» **Extracted information**
=====
(* ===== verification/Access.v ===== *)
(** Who a request acts as and what it may touch: src/apps/api/app/api/dependencies.py and
    api/agent_dependencies.py, with the routes of api/routes/identity_tenancy.py that use
    them.  Rate limits (Redis) and the cookie headers of the responses are left out. *)

From S2P Require Import Prelude PyVal Json PyUuid PyTime QueueProtocol EventProtocol Idempotency.
From S2P Require Import Pagination Security Permissions Identity.

(** ** Authentication *)

Inductive principal := SessionAuth (sid : uuid) (record : Session) | ApiKeyAuth (kid : uuid) (key : ApiKey).
Record AuthContext := MkAuth { cx_user_id : uuid; cx_principal : principal }.

(** The credentials a request carries. *)
Record credentials := MkCredentials {
  cr_authorization : option pystr;
  cr_session_cookie : option pystr;
  cr_csrf : option pystr;
  cr_origin : option pystr }.

(** The tables a resource dependency guards. *)
Inductive resource_kind :=
| PROJECT | AGENT | AGENT_VERSION | PROJECT_SECRET | BUILD | RUN | DATASET | KEY_VALUE_STORE | REQUEST_QUEUE
| EGRESS_POLICY | SCHEDULE | STORAGE_OBJECT.
#[export] Instance resource_kind_eq_dec : EqDecision resource_kind.
Proof. solve_decision. Defined.
(** The columns of a resource row that decide about access. *)
Record owned := MkOwned { ow_organization_id : uuid; ow_deleted_at : option time }.

(** Tables with soft deletion. *)
Definition soft_deleted (k : resource_kind) : bool :=
  match k with PROJECT | AGENT | STORAGE_OBJECT => true | _ => false end.

Section access.
Context `{Entropy, Sha256, HmacSha256, CaseFold, PasswordHasher, SessionTokens, IdentitySettings}.
Abbreviation M := (Prelude.M db).

Definition auth_required : exn := ApiError 401 "AUTH_REQUIRED".
Definition credential_invalid : exn := ApiError 401 "CREDENTIAL_INVALID".

Definition active_user (uid : uuid) (e : exn) : M () :=
u ← gets (λ s, users s !! uid);
u ← get_or_raise u e;
raise_if (negb (bool_decide (us_status u = "ACTIVE"%string))) e.

Definition resolve_api_key (authorization : pystr) (now : time) : M AuthContext :=
let '(scheme, token) := partition_space authorization in
raise_if (negb (bool_decide (casefold scheme = lit "bearer")) || bool_decide (token = [])) auth_required ;;
token_hash ← lift (secret_digest token api_key_pepper);
found ← gets (λ s, head (select (key_with_digest token_hash) (api_keys s)));
'(kid, k) ← get_or_raise found credential_invalid;
raise_if (bool_decide (is_Some (ak_revoked_at k)) || is_expired (ak_expires_at k) now) credential_invalid ;;
active_user (ak_created_by_user_id k) credential_invalid ;;
let k := k <| ak_last_used_at := Some now |> in
modify (λ s, s <| api_keys ::= <[kid := k]> |>) ;;
mret (MkAuth (ak_created_by_user_id k) (ApiKeyAuth kid k)).

Definition resolve_session (cookie : pystr) (now : time) : M AuthContext :=
token_hash ← lift (secret_digest cookie session_token_pepper);
found ← gets (λ s, head (select (with_token token_hash) (sessions s)));
'(sid, record) ← get_or_raise found auth_required;
raise_if (bool_decide (is_Some (se_revoked_at record))) auth_required ;;
if (se_idle_expires_at record <=? now) || (se_absolute_expires_at record <=? now) then
  modify (λ s, s <| sessions ::= <[sid := record <| se_revoked_at := Some now |>
    <| se_revoke_reason := Some "expired"%string |>]> |>) ;;
  raise (ApiError 401 "SESSION_EXPIRED")
else
  active_user (se_user_id record) auth_required ;;
  let record := if se_last_seen_at record <=? now - minutes 5
    then record <| se_last_seen_at := now |>
                <| se_idle_expires_at := Z.min (now + minutes session_idle_minutes) (se_absolute_expires_at record) |>
    else record in
  modify (λ s, s <| sessions ::= <[sid := record]> |>) ;;
  mret (MkAuth (se_user_id record) (SessionAuth sid record)).

Definition resolve_auth_context (c : credentials) (now : time) : M AuthContext :=
match cr_authorization c with
| Some ((_ :: _) as authorization) => resolve_api_key authorization now
| _ =>
    match cr_session_cookie c with
    | Some ((_ :: _) as cookie) => resolve_session cookie now
    | _ => raise auth_required
    end
end.

Definition require_session_auth (x : AuthContext) : M () :=
match cx_principal x with
| SessionAuth _ _ => mret ()
| ApiKeyAuth _ _ => raise (ApiError 403 "PERMISSION_DENIED")
end.

Definition csrf_invalid : exn := ApiError 400 "AUTH_CSRF_INVALID".
Definition require_csrf (c : credentials) (x : AuthContext) : M () :=
match cx_principal x with
| ApiKeyAuth _ _ => mret ()
| SessionAuth sid record =>
    match cr_csrf c with
    | Some ((_ :: _) as token) =>
        valid ← lift (verify_csrf_token token sid (se_token_digest record) (se_csrf_token_digest record) csrf_token_pepper);
        raise_if (negb valid) csrf_invalid
    | _ => raise csrf_invalid
    end
end.

Definition require_allowed_origin (c : credentials) : M () :=
match cr_origin c with
| Some origin => raise_if (negb (bool_decide (origin ∈ allowed_origins))) (ApiError 403 "PERMISSION_DENIED")
| None => mret ()
end.

(** ** Authorisation *)

(** The active membership of a user in an organisation. *)
Definition active_member (org user : uuid) (id : uuid) (m : OrganizationMembership) : bool :=
member_of org user id m && bool_decide (mb_status m = "ACTIVE"%string).
Definition membership_of (org user : uuid) : M (option (uuid * OrganizationMembership)) :=
gets (λ s, head (select (active_member org user) (memberships s))).

(** [_authorize_organization]; [require_organization_permission] does the same for the
  organisation of the path. *)
Definition authorize_organization (x : AuthContext) (organization_id : uuid) (permission : string) : M () :=
match cx_principal x with
| ApiKeyAuth _ k =>
    raise_if (negb (bool_decide (ak_organization_id k = organization_id))
              || negb (bool_decide (lit permission ∈ ak_scopes k))) not_found
| SessionAuth _ _ =>
    m ← membership_of organization_id (cx_user_id x);
    '(_, m) ← get_or_raise m not_found;
    raise_if (negb (role_has_permission (mb_role m) permission)) (ApiError 403 "PERMISSION_DENIED")
end.
Definition require_organization_permission (permission : string) (organization_id : uuid) (x : AuthContext) : M () :=
authorize_organization x organization_id permission.

(** The rows of the tables the other components keep. *)
Context (resources : resource_kind → gmap uuid owned).
Definition resource_row (k : resource_kind) (id : uuid) (s : db) : option owned :=
match k with
| PROJECT => (λ p, MkOwned (pj_organization_id p) (pj_deleted_at p)) <$> projects s !! id
| _ => resources k !! id
end.
Definition present (k : resource_kind) (o : owned) : bool :=
negb (soft_deleted k) || bool_decide (ow_deleted_at o = None).

(** [_resolved_organization_id]: the SQL function of the resource answers for members
  only. *)
Definition resolved_organization_id (k : resource_kind) (id : uuid) (x : AuthContext) : M uuid :=
s ← gets (λ s, s);
org ← get_or_raise (o ← resource_row k id s;
                    if present k o && exists_row (active_member (ow_organization_id o) (cx_user_id x)) (memberships s)
                    then Some (ow_organization_id o) else None) not_found;
mret org.

Definition require_resource_permission (k : resource_kind) (permission : string) (id : uuid) (x : AuthContext) : M owned :=
organization_id ← resolved_organization_id k id x;
authorize_organization x organization_id permission ;;
row ← gets (resource_row k id);
get_or_raise (o ← row; if bool_decide (ow_organization_id o = organization_id) && present k o then Some o else None)
  not_found.

Definition require_project_permission := require_resource_permission PROJECT.
Definition require_agent_permission := require_resource_permission AGENT.
Definition require_agent_version_permission := require_resource_permission AGENT_VERSION.
Definition require_project_secret_permission := require_resource_permission PROJECT_SECRET.
Definition require_build_permission := require_resource_permission BUILD.
Definition require_run_permission := require_resource_permission RUN.
Definition require_dataset_permission := require_resource_permission DATASET.
Definition require_key_value_store_permission := require_resource_permission KEY_VALUE_STORE.
Definition require_request_queue_permission := require_resource_permission REQUEST_QUEUE.
Definition require_egress_policy_permission := require_resource_permission EGRESS_POLICY.
Definition require_schedule_permission := require_resource_permission SCHEDULE.
Definition require_storage_object_permission := require_resource_permission STORAGE_OBJECT.
End access.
=====
» **Exercise**
Would you return each line of the material above, unchanged, from the first one through the line where "From S2P Require Import Pagination" appears?

» **Solution to the exercise**
(* ===== verification/Access.v ===== *)
(** Who a request acts as and what it may touch: src/apps/api/app/api/dependencies.py and
    api/agent_dependencies.py, with the routes of api/routes/identity_tenancy.py that use
    them.  Rate limits (Redis) and the cookie headers of the responses are left out. *)

From S2P Require Import Prelude PyVal Json PyUuid PyTime QueueProtocol EventProtocol Idempotency.
From S2P Require Import Pagination Security Permissions Identity.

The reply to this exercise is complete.